Definition start_marker : text := txt "<<<<<<<".
Definition separator_line : text := txt "=======" ++ [nl].
Definition end_marker : text := txt ">>>>>>>".

(** [<<<<<<<[^\n]*\n(.*?)(?:=======\n(.*?))?>>>>>>>[^\n]*\n?] *)
Definition conflict_pattern : re :=
  Lit start_marker ;; Rep true 0 not_nl ;; Lit [nl] ;;
  Grp 1 (Rep false 0 any_char) ;;
  Opt (Lit separator_line ;; Grp 2 (Rep false 0 any_char)) ;;
  Lit end_marker ;; Rep true 0 not_nl ;; Opt (Lit [nl]).

(** [(?:.*?members\s*=\s*\[.*?\].*?)?] *)
Definition members_side : re :=
  Opt (Rep false 0 any_char ;; Lit (txt "members") ;; Rep true 0 is_space ;;
       Lit (txt "=") ;; Rep true 0 is_space ;; Lit (txt "[") ;;
       Rep false 0 any_char ;; Lit (txt "]") ;; Rep false 0 any_char).

Definition members_conflict_pattern : re :=
  Lit start_marker ;; Rep true 0 not_nl ;; Lit [nl] ;;
  members_side ;;
  Lit separator_line ;;
  members_side ;;
  Lit end_marker ;; Rep true 0 not_nl ;; Opt (Lit [nl]).

(** [<<<<<<<[^\n]*\n(.*?)=======\n.*?>>>>>>>[^\n]*\n?] *)
Definition generic_pattern : re :=
  Lit start_marker ;; Rep true 0 not_nl ;; Lit [nl] ;;
  Grp 1 (Rep false 0 any_char) ;;
  Lit separator_line ;; Rep false 0 any_char ;;
  Lit end_marker ;; Rep true 0 not_nl ;; Opt (Lit [nl]).

(** [members\s*=\s*\[.*?\]] *)
Definition members_block_pattern : re :=
  Lit (txt "members") ;; Rep true 0 is_space ;; Lit (txt "=") ;;
  Rep true 0 is_space ;; Lit (txt "[") ;; Rep false 0 any_char ;;
  Lit (txt "]").

(** [(\[workspace\])] *)
Definition workspace_pattern : re := Grp 1 (Lit (txt "[workspace]")).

• **Assignment**
Write out all records exactly, keeping every detail.

• **Answer to this problem**
Definition start_marker : text := txt "<<<<<<<".
Definition separator_line : text := txt "=======" ++ [nl].
Definition end_marker : text := txt ">>>>>>>".

(** [<<<<<<<[^\n]*\n(.*?)(?:=======\n(.*?))?>>>>>>>[^\n]*\n?] *)
Definition conflict_pattern : re :=
  Lit start_marker ;; Rep true 0 not_nl ;; Lit [nl] ;;
  Grp 1 (Rep false 0 any_char) ;;
  Opt (Lit separator_line ;; Grp 2 (Rep false 0 any_char)) ;;
  Lit end_marker ;; Rep true 0 not_nl ;; Opt (Lit [nl]).

(** [(?:.*?members\s*=\s*\[.*?\].*?)?] *)
Definition members_side : re :=
  Opt (Rep false 0 any_char ;; Lit (txt "members") ;; Rep true 0 is_space ;;
       Lit (txt "=") ;; Rep true 0 is_space ;; Lit (txt "[") ;;
       Rep false 0 any_char ;; Lit (txt "]") ;; Rep false 0 any_char).

Definition members_conflict_pattern : re :=
  Lit start_marker ;; Rep true 0 not_nl ;; Lit [nl] ;;
  members_side ;;
  Lit separator_line ;;
  members_side ;;
  Lit end_marker ;; Rep true 0 not_nl ;; Opt (Lit [nl]).

(** [<<<<<<<[^\n]*\n(.*?)=======\n.*?>>>>>>>[^\n]*\n?] *)
Definition generic_pattern : re :=
  Lit start_marker ;; Rep true 0 not_nl ;; Lit [nl] ;;
  Grp 1 (Rep false 0 any_char) ;;
  Lit separator_line ;; Rep false 0 any_char ;;
  Lit end_marker ;; Rep true 0 not_nl ;; Opt (Lit [nl]).

(** [members\s*=\s*\[.*?\]] *)
Definition members_block_pattern : re :=
  Lit (txt "members") ;; Rep true 0 is_space ;; Lit (txt "=") ;;
  Rep true 0 is_space ;; Lit (txt "[") ;; Rep false 0 any_char ;;
  Lit (txt "]").

(** [(\[workspace\])] *)
Definition workspace_pattern : re := Grp 1 (Lit (txt "[workspace]")).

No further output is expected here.